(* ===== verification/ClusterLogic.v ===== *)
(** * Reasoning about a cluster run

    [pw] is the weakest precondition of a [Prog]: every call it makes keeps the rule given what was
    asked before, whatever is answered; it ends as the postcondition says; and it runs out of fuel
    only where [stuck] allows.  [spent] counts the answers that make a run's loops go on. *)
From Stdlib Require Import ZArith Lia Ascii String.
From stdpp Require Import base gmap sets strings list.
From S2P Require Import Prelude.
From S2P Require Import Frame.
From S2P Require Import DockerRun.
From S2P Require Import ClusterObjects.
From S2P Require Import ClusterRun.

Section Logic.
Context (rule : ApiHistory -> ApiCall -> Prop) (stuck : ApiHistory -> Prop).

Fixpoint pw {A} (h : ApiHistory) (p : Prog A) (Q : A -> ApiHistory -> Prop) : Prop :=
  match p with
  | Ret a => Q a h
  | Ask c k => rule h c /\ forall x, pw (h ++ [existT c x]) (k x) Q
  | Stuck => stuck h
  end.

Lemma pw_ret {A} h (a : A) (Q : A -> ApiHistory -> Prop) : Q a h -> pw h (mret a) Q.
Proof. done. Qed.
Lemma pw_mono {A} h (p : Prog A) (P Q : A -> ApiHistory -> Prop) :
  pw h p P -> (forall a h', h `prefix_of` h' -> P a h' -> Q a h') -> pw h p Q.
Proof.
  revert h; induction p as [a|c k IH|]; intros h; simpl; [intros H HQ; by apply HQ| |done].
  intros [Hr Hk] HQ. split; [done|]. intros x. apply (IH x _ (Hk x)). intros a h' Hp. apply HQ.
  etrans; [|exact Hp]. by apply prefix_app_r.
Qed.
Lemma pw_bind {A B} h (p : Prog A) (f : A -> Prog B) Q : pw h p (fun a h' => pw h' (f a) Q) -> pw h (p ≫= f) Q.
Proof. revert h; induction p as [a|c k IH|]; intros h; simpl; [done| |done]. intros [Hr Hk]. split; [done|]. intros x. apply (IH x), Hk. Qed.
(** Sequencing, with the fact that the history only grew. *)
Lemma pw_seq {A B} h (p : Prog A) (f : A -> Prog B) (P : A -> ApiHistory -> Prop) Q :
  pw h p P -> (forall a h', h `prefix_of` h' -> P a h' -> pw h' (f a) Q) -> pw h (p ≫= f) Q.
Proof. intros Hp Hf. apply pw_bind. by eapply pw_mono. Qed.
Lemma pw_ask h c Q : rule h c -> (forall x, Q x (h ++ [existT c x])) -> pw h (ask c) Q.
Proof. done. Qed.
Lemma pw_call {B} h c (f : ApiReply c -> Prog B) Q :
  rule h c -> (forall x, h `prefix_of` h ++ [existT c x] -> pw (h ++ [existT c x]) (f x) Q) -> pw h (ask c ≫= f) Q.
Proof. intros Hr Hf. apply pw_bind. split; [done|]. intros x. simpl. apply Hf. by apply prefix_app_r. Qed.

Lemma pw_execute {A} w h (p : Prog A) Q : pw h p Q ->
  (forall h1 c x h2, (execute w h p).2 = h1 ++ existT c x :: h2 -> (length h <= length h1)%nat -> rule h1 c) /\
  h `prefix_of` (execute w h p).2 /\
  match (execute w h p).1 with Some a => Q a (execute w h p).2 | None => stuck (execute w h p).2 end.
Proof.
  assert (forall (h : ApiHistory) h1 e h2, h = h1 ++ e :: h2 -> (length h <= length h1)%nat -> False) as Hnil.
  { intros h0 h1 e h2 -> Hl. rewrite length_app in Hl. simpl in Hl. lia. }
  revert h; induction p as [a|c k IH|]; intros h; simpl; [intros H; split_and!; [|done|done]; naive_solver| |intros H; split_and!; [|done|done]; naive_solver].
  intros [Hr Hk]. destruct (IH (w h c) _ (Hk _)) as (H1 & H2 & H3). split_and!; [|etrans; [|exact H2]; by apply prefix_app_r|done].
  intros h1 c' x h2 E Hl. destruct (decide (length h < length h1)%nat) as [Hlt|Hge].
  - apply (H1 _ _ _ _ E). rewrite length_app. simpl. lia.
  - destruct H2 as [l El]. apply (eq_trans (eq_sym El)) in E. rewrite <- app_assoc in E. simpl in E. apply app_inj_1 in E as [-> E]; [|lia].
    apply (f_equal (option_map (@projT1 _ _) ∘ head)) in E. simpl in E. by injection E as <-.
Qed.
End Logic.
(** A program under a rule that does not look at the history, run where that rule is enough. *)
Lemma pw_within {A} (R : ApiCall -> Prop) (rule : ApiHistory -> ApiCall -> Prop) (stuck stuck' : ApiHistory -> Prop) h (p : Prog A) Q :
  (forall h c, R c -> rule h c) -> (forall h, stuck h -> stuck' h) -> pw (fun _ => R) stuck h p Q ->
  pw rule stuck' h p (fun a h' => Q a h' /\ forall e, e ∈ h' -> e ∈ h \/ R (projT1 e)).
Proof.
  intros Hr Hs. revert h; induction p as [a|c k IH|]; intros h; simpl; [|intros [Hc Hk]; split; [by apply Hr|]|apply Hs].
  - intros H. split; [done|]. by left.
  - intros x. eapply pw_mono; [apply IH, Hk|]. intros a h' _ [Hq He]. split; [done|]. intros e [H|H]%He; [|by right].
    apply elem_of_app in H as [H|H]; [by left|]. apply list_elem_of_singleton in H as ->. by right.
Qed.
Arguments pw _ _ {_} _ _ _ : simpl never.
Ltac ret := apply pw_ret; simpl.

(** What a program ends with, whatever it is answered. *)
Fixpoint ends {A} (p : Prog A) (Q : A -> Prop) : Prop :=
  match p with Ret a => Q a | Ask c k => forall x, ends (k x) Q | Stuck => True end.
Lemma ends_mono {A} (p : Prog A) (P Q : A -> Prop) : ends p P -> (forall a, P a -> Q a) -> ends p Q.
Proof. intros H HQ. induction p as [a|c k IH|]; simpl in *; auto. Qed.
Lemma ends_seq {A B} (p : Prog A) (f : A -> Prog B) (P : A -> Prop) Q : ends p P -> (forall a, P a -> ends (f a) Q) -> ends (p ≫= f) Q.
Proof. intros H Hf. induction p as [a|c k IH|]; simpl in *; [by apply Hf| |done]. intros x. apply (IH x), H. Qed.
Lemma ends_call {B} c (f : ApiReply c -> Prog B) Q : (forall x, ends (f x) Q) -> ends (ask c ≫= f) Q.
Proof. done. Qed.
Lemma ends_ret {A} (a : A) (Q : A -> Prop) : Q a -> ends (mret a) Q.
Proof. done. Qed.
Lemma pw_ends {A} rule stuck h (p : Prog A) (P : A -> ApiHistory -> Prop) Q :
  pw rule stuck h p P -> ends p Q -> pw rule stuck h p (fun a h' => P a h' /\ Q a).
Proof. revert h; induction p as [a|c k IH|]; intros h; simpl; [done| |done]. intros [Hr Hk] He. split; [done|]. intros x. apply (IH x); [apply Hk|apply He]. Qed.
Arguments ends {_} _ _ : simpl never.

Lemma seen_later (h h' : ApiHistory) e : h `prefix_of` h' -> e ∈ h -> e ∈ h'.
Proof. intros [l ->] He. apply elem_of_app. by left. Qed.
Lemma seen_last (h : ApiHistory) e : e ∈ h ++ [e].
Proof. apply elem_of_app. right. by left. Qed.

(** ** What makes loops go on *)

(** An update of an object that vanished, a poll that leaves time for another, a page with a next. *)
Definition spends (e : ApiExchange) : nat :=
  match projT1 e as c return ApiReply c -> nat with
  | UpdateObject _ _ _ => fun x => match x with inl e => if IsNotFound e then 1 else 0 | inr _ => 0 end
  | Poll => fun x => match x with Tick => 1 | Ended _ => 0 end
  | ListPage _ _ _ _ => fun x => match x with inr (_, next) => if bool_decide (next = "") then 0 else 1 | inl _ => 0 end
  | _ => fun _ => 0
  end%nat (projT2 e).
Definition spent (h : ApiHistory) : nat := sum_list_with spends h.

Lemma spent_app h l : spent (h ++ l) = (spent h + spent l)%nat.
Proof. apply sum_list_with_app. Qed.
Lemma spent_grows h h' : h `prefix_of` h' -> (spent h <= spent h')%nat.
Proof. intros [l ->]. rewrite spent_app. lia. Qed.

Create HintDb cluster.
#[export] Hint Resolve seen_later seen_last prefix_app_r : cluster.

-- Work to be completed --
Your answer should be exactly the lines of the data above, from the first through the line containing "Ret a => Q a h".

-- Solution to the problem --
(* ===== verification/ClusterLogic.v ===== *)
(** * Reasoning about a cluster run

    [pw] is the weakest precondition of a [Prog]: every call it makes keeps the rule given what was
    asked before, whatever is answered; it ends as the postcondition says; and it runs out of fuel
    only where [stuck] allows.  [spent] counts the answers that make a run's loops go on. *)
From Stdlib Require Import ZArith Lia Ascii String.
From stdpp Require Import base gmap sets strings list.
From S2P Require Import Prelude.
From S2P Require Import Frame.
From S2P Require Import DockerRun.
From S2P Require Import ClusterObjects.
From S2P Require Import ClusterRun.

Section Logic.
Context (rule : ApiHistory -> ApiCall -> Prop) (stuck : ApiHistory -> Prop).

Fixpoint pw {A} (h : ApiHistory) (p : Prog A) (Q : A -> ApiHistory -> Prop) : Prop :=
  match p with
  | Ret a => Q a h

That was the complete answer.